[Items from a dataset]
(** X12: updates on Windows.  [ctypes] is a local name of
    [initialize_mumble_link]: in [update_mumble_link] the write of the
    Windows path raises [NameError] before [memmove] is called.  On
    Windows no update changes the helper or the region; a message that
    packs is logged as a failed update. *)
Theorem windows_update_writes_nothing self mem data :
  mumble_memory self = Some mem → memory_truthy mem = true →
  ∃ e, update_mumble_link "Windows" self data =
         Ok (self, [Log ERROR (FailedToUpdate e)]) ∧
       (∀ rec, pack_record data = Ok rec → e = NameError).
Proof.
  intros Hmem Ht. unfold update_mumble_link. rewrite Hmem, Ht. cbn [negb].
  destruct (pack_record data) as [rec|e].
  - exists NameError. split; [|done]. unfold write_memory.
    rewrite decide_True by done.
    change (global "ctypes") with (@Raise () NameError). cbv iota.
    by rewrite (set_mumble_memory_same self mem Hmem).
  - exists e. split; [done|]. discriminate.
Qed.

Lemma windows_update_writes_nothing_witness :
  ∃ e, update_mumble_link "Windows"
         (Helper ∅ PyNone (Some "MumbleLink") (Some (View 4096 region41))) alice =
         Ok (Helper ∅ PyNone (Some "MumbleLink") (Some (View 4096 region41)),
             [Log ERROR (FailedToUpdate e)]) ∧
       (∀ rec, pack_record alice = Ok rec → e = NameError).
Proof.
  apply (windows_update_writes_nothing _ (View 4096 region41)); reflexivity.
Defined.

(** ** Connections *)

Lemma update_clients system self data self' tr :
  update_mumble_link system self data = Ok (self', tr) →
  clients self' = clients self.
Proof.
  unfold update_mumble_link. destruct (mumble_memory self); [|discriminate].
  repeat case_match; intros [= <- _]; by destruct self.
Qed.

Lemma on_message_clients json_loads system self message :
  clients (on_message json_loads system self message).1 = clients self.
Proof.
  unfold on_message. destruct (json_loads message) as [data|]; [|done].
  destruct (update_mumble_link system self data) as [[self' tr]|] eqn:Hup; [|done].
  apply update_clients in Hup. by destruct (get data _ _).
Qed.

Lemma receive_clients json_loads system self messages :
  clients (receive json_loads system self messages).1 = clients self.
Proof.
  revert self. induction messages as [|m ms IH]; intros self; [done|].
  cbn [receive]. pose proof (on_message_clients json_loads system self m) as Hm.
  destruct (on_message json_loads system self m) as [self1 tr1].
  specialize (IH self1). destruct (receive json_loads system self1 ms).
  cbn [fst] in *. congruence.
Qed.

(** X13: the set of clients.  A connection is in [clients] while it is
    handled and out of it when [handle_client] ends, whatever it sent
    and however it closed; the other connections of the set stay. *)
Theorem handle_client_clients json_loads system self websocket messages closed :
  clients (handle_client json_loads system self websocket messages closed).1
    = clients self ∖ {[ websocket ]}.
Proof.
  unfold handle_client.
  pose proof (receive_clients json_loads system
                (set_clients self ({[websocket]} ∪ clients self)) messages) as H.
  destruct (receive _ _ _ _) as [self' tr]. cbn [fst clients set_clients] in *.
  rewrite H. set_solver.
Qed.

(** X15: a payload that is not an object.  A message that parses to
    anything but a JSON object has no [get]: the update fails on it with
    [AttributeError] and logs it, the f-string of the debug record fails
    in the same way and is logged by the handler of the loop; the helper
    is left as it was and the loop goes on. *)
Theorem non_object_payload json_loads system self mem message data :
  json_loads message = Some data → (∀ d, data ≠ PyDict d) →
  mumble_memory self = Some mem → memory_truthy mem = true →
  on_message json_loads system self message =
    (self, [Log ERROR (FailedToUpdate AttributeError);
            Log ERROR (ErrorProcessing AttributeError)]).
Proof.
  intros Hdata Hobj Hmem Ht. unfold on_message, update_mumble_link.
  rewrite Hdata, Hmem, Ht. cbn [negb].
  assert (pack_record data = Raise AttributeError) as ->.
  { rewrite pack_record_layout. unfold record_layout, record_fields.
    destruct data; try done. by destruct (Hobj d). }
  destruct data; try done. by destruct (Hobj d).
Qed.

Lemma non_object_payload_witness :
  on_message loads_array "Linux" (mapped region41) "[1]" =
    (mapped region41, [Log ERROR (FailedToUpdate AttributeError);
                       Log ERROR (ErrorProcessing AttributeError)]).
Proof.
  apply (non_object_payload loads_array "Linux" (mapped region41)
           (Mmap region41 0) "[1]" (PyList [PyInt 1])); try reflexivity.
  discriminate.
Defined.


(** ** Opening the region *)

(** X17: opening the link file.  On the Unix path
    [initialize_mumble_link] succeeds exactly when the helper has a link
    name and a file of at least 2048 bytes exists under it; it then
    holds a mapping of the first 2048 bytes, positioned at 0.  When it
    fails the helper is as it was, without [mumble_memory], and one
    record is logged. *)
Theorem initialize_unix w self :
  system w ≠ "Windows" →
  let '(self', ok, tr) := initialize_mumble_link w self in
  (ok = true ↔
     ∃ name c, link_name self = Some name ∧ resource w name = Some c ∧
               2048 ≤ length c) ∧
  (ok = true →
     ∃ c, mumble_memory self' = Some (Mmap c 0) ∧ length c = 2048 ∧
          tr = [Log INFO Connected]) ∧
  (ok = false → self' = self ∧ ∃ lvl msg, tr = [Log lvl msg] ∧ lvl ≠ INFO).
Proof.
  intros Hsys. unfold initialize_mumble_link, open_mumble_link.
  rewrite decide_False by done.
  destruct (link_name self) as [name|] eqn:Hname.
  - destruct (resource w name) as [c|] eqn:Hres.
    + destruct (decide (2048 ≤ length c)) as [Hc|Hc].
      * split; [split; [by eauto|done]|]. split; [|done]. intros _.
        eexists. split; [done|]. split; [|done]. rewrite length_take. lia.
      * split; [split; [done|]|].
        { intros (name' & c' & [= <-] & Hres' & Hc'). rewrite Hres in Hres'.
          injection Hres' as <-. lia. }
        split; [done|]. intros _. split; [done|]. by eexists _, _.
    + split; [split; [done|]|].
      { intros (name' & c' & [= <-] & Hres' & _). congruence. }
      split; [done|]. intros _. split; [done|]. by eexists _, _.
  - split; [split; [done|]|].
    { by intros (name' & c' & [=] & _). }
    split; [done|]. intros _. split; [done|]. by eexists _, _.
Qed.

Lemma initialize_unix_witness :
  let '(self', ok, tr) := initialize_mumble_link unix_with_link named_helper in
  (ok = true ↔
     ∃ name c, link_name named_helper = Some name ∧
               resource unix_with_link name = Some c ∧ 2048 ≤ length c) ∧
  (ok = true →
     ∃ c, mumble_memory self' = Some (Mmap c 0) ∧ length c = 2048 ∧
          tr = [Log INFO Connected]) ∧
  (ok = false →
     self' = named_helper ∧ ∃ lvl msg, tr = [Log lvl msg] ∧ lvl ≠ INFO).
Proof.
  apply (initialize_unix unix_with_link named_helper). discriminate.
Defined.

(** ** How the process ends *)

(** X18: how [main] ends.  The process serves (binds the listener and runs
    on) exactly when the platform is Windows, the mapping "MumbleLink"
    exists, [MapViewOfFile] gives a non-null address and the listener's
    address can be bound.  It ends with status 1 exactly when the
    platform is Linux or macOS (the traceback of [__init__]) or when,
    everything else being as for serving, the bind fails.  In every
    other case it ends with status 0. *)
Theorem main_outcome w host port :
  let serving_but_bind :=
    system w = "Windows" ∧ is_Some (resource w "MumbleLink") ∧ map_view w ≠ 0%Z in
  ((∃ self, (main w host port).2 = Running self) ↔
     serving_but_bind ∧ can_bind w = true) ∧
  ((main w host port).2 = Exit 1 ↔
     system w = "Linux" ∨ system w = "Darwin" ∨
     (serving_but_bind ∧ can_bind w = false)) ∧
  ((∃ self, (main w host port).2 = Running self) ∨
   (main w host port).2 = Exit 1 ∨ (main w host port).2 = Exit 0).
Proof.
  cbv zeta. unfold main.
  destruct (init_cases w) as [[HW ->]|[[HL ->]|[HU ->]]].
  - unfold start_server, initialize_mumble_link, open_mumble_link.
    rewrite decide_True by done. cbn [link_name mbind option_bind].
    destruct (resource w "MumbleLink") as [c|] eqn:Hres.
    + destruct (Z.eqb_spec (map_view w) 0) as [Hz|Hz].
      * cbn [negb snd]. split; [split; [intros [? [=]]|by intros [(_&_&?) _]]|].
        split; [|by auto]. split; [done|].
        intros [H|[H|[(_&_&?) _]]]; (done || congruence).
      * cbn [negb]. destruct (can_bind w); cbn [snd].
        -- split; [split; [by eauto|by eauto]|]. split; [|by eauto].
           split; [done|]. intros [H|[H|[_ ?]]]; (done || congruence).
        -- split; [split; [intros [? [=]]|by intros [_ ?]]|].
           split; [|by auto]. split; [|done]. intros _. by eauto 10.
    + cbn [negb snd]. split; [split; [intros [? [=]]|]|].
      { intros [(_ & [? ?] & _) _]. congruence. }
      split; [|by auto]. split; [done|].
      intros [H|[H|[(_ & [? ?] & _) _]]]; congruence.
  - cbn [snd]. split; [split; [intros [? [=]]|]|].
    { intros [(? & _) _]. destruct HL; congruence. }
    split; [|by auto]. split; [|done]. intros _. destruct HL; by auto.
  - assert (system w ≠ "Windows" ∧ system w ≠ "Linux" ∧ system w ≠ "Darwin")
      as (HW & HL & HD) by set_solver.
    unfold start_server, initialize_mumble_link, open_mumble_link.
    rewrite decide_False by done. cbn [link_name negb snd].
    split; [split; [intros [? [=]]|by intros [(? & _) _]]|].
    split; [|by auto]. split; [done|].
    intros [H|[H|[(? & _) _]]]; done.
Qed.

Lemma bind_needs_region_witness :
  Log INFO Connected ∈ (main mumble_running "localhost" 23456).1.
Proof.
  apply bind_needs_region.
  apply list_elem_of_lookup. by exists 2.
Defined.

Task details — All that belongs in the answer is the run of lines above from the line containing "(∀ rec, pack_record alice" through the line containing "anything but a", exactly as written.

Answer for the task —
       (∀ rec, pack_record alice = Ok rec → e = NameError).
Proof.
  apply (windows_update_writes_nothing _ (View 4096 region41)); reflexivity.
Defined.

(** ** Connections *)

Lemma update_clients system self data self' tr :
  update_mumble_link system self data = Ok (self', tr) →
  clients self' = clients self.
Proof.
  unfold update_mumble_link. destruct (mumble_memory self); [|discriminate].
  repeat case_match; intros [= <- _]; by destruct self.
Qed.

Lemma on_message_clients json_loads system self message :
  clients (on_message json_loads system self message).1 = clients self.
Proof.
  unfold on_message. destruct (json_loads message) as [data|]; [|done].
  destruct (update_mumble_link system self data) as [[self' tr]|] eqn:Hup; [|done].
  apply update_clients in Hup. by destruct (get data _ _).
Qed.

Lemma receive_clients json_loads system self messages :
  clients (receive json_loads system self messages).1 = clients self.
Proof.
  revert self. induction messages as [|m ms IH]; intros self; [done|].
  cbn [receive]. pose proof (on_message_clients json_loads system self m) as Hm.
  destruct (on_message json_loads system self m) as [self1 tr1].
  specialize (IH self1). destruct (receive json_loads system self1 ms).
  cbn [fst] in *. congruence.
Qed.

(** X13: the set of clients.  A connection is in [clients] while it is
    handled and out of it when [handle_client] ends, whatever it sent
    and however it closed; the other connections of the set stay. *)
Theorem handle_client_clients json_loads system self websocket messages closed :
  clients (handle_client json_loads system self websocket messages closed).1
    = clients self ∖ {[ websocket ]}.
Proof.
  unfold handle_client.
  pose proof (receive_clients json_loads system
                (set_clients self ({[websocket]} ∪ clients self)) messages) as H.
  destruct (receive _ _ _ _) as [self' tr]. cbn [fst clients set_clients] in *.
  rewrite H. set_solver.
Qed.

(** X15: a payload that is not an object.  A message that parses to
    anything but a JSON object has no [get]: the update fails on it with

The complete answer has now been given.